(** * Employees table: validator pipeline, sort engine, inline editor

    A shallow embedding of the grid controller of the employees table
    (scripts [fieldValidator.js], [fieldFormatter.js],
    [fieldGenerator.js], [inlineEditor.js],
    [customNotificationManager.js] and the main script holding
    [EmployeesTable]) together with the properties its specification
    states about it, and further properties the scripts show.

    Layout: the JavaScript runtime pieces the code leans on ([JS]), the
    validator pipeline ([Validator]), the sort engine ([Sorter]), the
    document and the inline editor ([Grid]), the money formatter's
    settings ([Money]), row selection ([Selection]), then the theorems.

    Conventions.  Strings are sequences of code units below U+0100;
    numbers are IEEE 754 binary64 values, decimal literals rounded to
    nearest even.  Elements and validator objects live in the state under
    identifiers, so that two references to one object see the same
    fields.  What the host decides (the collator, the currency format) is
    a parameter.  A listener that throws leaves the page in the state it
    had reached; the texts of such errors are those of V8.  Focus is the
    user's: losing focus and pressing [Enter] are events, and the
    scripts' own [focus()] and [blur()] calls trigger no listener here
    (the control they are called on has just been created, or has had its
    [focusout] listener taken off). *)

From Stdlib Require Import ZArith List String Ascii Bool Lia.
From Stdlib Require Import Floats.SpecFloat.
From Stdlib Require Import Numbers.DecimalString.
From stdpp Require Import base option list gmap strings.

Import ListNotations.
Local Open Scope string_scope.

(** ** The runtime: strings, regular expressions, numbers *)

Module JS.

(** A string is a sequence of code units; the development works with the
    code units U+0000..U+00FF, one [ascii] each. *)

Definition code (c : ascii) : nat := nat_of_ascii c.

(** [WhiteSpace] and [LineTerminator] of the language, as [trim] and the
    class [\s] use them: TAB, LF, VT, FF, CR, SP and NBSP in this range. *)
Definition isWhiteSpace (c : ascii) : bool :=
  (((9 <=? code c) && (code c <=? 13)) || (code c =? 32) || (code c =? 160))%nat.

Definition isDigit (c : ascii) : bool :=
  ((48 <=? code c) && (code c <=? 57))%nat.

Definition isEmpty (s : string) : bool :=
  match s with EmptyString => true | String _ _ => false end.

Fixpoint trimStart (s : string) : string :=
  match s with
  | EmptyString => EmptyString
  | String c r => if isWhiteSpace c then trimStart r else s
  end.

Fixpoint trimEnd (s : string) : string :=
  match s with
  | EmptyString => EmptyString
  | String c r =>
      let t := trimEnd r in
      if isWhiteSpace c && isEmpty t then EmptyString else String c t
  end.

(** [s.trim()] *)
Definition trim (s : string) : string := trimEnd (trimStart s).

(** [s.replace(/<class>/g, '')]: every code unit of the class is dropped. *)
Fixpoint removeAll (cls : ascii -> bool) (s : string) : string :=
  match s with
  | EmptyString => EmptyString
  | String c r => if cls c then removeAll cls r else String c (removeAll cls r)
  end.

(** [parts.join(sep)] *)
Fixpoint join (sep : string) (parts : list string) : string :=
  match parts with
  | [] => ""
  | [p] => p
  | p :: ps => p ++ sep ++ join sep ps
  end.

(** Every code unit of [s] is of the class [p]. *)
Fixpoint every (p : ascii -> bool) (s : string) : bool :=
  match s with
  | EmptyString => true
  | String c r => p c && every p r
  end.

(** *** Regular expressions

    The fragment the scripts use: classes, sequence, alternative, option
    and one-or-more, always anchored at both ends ([^ ... $], no flag
    [m]).  Matching is by derivatives. *)

Inductive regex : Type :=
| Void
| Eps
| Class (p : ascii -> bool)
| Seq (r1 r2 : regex)
| Alt (r1 r2 : regex)
| Star (r : regex).

Definition Opt (r : regex) : regex := Alt r Eps.
Definition Plus (r : regex) : regex := Seq r (Star r).
Definition Chr (c : ascii) : regex := Class (fun x => Ascii.eqb x c).

Fixpoint nullable (r : regex) : bool :=
  match r with
  | Void => false
  | Eps => true
  | Class _ => false
  | Seq r1 r2 => nullable r1 && nullable r2
  | Alt r1 r2 => nullable r1 || nullable r2
  | Star _ => true
  end.

Fixpoint deriv (c : ascii) (r : regex) : regex :=
  match r with
  | Void => Void
  | Eps => Void
  | Class p => if p c then Eps else Void
  | Seq r1 r2 =>
      if nullable r1
      then Alt (Seq (deriv c r1) r2) (deriv c r2)
      else Seq (deriv c r1) r2
  | Alt r1 r2 => Alt (deriv c r1) (deriv c r2)
  | Star r1 => Seq (deriv c r1) (Star r1)
  end.

(** [s.match(/^r$/)] read as a truth value *)
Fixpoint matches (r : regex) (s : string) : bool :=
  match s with
  | EmptyString => nullable r
  | String c t => matches (deriv c r) t
  end.

(** What it is for a string to match a pattern, stated on the pattern:
    the reading that [matches] decides. *)
Inductive accepts : regex -> string -> Prop :=
| acc_eps : accepts Eps ""
| acc_class (p : ascii -> bool) (c : ascii) :
    p c = true -> accepts (Class p) (String c "")
| acc_seq (r1 r2 : regex) (s1 s2 : string) :
    accepts r1 s1 -> accepts r2 s2 -> accepts (Seq r1 r2) (s1 ++ s2)
| acc_alt_l (r1 r2 : regex) (s : string) :
    accepts r1 s -> accepts (Alt r1 r2) s
| acc_alt_r (r1 r2 : regex) (s : string) :
    accepts r2 s -> accepts (Alt r1 r2) s
| acc_star_nil (r : regex) : accepts (Star r) ""
| acc_star_more (r : regex) (c : ascii) (s1 s2 : string) :
    accepts r (String c s1) -> accepts (Star r) s2 ->
    accepts (Star r) (String c s1 ++ s2).

(** *** Numbers: IEEE 754 binary64 *)

Definition number : Type := spec_float.

Definition prec : Z := 53.
Definition emax : Z := 1024.

Definition NaN : number := S754_nan.
Definition zero : number := S754_zero false.

(** the number an integer literal denotes (rounded to nearest even) *)
Definition ofZ (z : Z) : number := binary_normalize prec emax z 0 false.

Definition isNaN (x : number) : bool :=
  match x with S754_nan => true | _ => false end.

(** [Number.isFinite(x)] *)
Definition isFinite (x : number) : bool :=
  match x with
  | S754_zero _ | S754_finite _ _ _ => true
  | S754_infinity _ | S754_nan => false
  end.

Definition lt (x y : number) : bool := SFltb x y.
Definition gt (x y : number) : bool := SFltb y x.
Definition sub (x y : number) : number := SFsub prec emax x y.
Definition mul (x y : number) : number := SFmul prec emax x y.
Definition neg (x : number) : number := SFopp x.

(** the numbers above zero *)
Definition isPositive (x : number) : bool :=
  match x with
  | S754_finite false _ _ | S754_infinity false => true
  | _ => false
  end.

(** *** Numeric literals in strings *)

Fixpoint spanDigits (s : string) : string * string :=
  match s with
  | EmptyString => (EmptyString, EmptyString)
  | String c r =>
      if isDigit c
      then let '(d, t) := spanDigits r in (String c d, t)
      else (EmptyString, s)
  end.

Definition digitVal (c : ascii) : Z := Z.of_nat (code c) - 48.

Fixpoint digitsValueFrom (acc : Z) (s : string) : Z :=
  match s with
  | EmptyString => acc
  | String c r => digitsValueFrom (acc * 10 + digitVal c) r
  end.

Definition digitsValue (s : string) : Z := digitsValueFrom 0 s.

(** The number [(-1)^sgn * m * 10^e], rounded to nearest even; [m >= 0]. *)
Definition decimalValue (sgn : bool) (m e : Z) : number :=
  match m with
  | Zpos p =>
      if (0 <=? e)%Z
      then binary_normalize prec emax (cond_Zopp sgn (m * 10 ^ e)) 0 sgn
      else SFdiv prec emax (S754_finite sgn p 0)
                           (S754_finite false (Z.to_pos (10 ^ (- e))) 0)
  | _ => S754_zero sgn
  end.

Fixpoint stripPrefix (p s : string) : option string :=
  match p, s with
  | EmptyString, _ => Some s
  | String a p', String b s' => if Ascii.eqb a b then stripPrefix p' s' else None
  | String _ _, EmptyString => None
  end.

(** [ExponentPart]: [e] or [E], an optional sign, at least one digit.
    Returns the exponent and what follows; when the part is malformed
    nothing is consumed. *)
Definition scanExponent (s : string) : Z * string :=
  match s with
  | String c r =>
      if Ascii.eqb c "e" || Ascii.eqb c "E" then
        let '(sg, r1) :=
          match r with
          | String "+" t => (false, t)
          | String "-" t => (true, t)
          | _ => (false, r)
          end in
        let '(d, r2) := spanDigits r1 in
        if isEmpty d then (0%Z, s) else (cond_Zopp sg (digitsValue d), r2)
      else (0%Z, s)
  | EmptyString => (0%Z, s)
  end.

(** The longest prefix of [s] that is a [StrDecimalLiteral], with its
    value, and the rest of [s]. *)
Definition scanDecimal (s : string) : option (number * string) :=
  let '(sgn, s1) :=
    match s with
    | String "+" r => (false, r)
    | String "-" r => (true, r)
    | _ => (false, s)
    end in
  match stripPrefix "Infinity" s1 with
  | Some r => Some (S754_infinity sgn, r)
  | None =>
      let '(ip, r1) := spanDigits s1 in
      let '(fp, r2) :=
        match r1 with
        | String "." t =>
            let '(f, t') := spanDigits t in
            if isEmpty ip && isEmpty f then (EmptyString, r1) else (f, t')
        | _ => (EmptyString, r1)
        end in
      if isEmpty ip && isEmpty fp then None
      else
        let '(ex, r3) := scanExponent r2 in
        Some (decimalValue sgn (digitsValue (ip ++ fp))
                           (ex - Z.of_nat (String.length fp)), r3)
  end.

(** [parseFloat(s)] *)
Definition parseFloat (s : string) : number :=
  match scanDecimal (trimStart s) with
  | Some (v, _) => v
  | None => NaN
  end.

(** Digits of a radix literal ([0x..], [0o..], [0b..]). *)
Definition radixDigit (radix : Z) (c : ascii) : option Z :=
  let n := Z.of_nat (code c) in
  let v :=
    if (48 <=? n)%Z && (n <=? 57)%Z then Some (n - 48)%Z
    else if (97 <=? n)%Z && (n <=? 102)%Z then Some (n - 87)%Z
    else if (65 <=? n)%Z && (n <=? 70)%Z then Some (n - 55)%Z
    else None in
  match v with
  | Some d => if (d <? radix)%Z then Some d else None
  | None => None
  end.

Fixpoint radixValueFrom (radix acc : Z) (s : string) : option Z :=
  match s with
  | EmptyString => Some acc
  | String c r =>
      match radixDigit radix c with
      | Some d => radixValueFrom radix (acc * radix + d) r
      | None => None
      end
  end.

Definition scanRadix (s : string) : option number :=
  match s with
  | String "0" (String k r) =>
      let radix :=
        if Ascii.eqb k "x" || Ascii.eqb k "X" then Some 16%Z
        else if Ascii.eqb k "o" || Ascii.eqb k "O" then Some 8%Z
        else if Ascii.eqb k "b" || Ascii.eqb k "B" then Some 2%Z
        else None in
      match radix with
      | Some b =>
          if isEmpty r then None
          else option_map ofZ (radixValueFrom b 0 r)
      | None => None
      end
  | _ => None
  end.

(** [Number(s)] for a string [s] *)
Definition Number (s : string) : number :=
  let t := trim s in
  if isEmpty t then zero
  else
    match scanDecimal t with
    | Some (v, EmptyString) => v
    | _ =>
        match scanRadix t with
        | Some v => v
        | None => NaN
        end
    end.

(** [String(z)] for an integer the template literals print *)
Definition showZ (z : Z) : string := NilZero.string_of_int (Z.to_int z).

End JS.

(** ** The validator pipeline ([fieldValidator.js]) *)

Module Validator.

(** [BaseValidationResult] *)
Record BaseValidationResult : Type :=
  { success : bool; message : string }.

(** What calling a rule's [func] on a value does: it returns an object
    with [success] and possibly [message], or it throws an error that
    carries a message text. *)
Inductive RuleOutcome : Type :=
| Returned (ok : bool) (msg : option string)
| Thrown (text : string).

(** A rule [{ name, func }]; [func = None] is a [func] that is not a
    function. *)
Record Rule : Type :=
  { name : string; func : option (string -> RuleOutcome) }.

(** The state of the [forEach] loop of [validate]: the two variables
    [success] and [messages] of the code, and (as a ghost) the names of
    the rules whose [func] was called so far. *)
Record LoopState : Type :=
  { ok_so_far : bool; messages : list string; called : list string }.

Definition loopStart : LoopState :=
  {| ok_so_far := true; messages := []; called := [] |}.

(** One iteration of the loop body on [rule].  A [message] that is
    [undefined] is pushed as such and joined as the empty text. *)
Definition loopBody (value : string) (st : LoopState) (rule : Rule) : LoopState :=
  match func rule with
  | None =>
      {| ok_so_far := false;
         messages := messages st ++ ["Validation " ++ name rule ++ " is not defined"];
         called := called st |}
  | Some f =>
      match f value with
      | Returned true _ =>
          {| ok_so_far := ok_so_far st;
             messages := messages st;
             called := called st ++ [name rule] |}
      | Returned false m =>
          {| ok_so_far := false;
             messages := messages st ++ [default "" m];
             called := called st ++ [name rule] |}
      | Thrown e =>
          {| ok_so_far := false;
             messages := messages st ++ ["Validation " ++ name rule ++ " failed: " ++ e];
             called := called st ++ [name rule] |}
      end
  end.

Definition runRules (rules : list Rule) (value : string) : LoopState :=
  fold_left (loopBody value) rules loopStart.

(** [validate()], for a validator with the rules [rules] whose [_field]
    is unbound ([None]) or bound to an element whose [value] reads
    [Some v]. *)
Definition validate (rules : list Rule) (field : option string) : BaseValidationResult :=
  match field with
  | None => {| success := false; message := "Field not bound" |}
  | Some v =>
      let value := JS.trim v in
      let st := runRules rules value in
      {| success := ok_so_far st; message := JS.join "; " (messages st) |}
  end.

++++++++++++++++++++

Using the listing above, say how many of its lines contain the string "parts", giving nothing but the figure.

3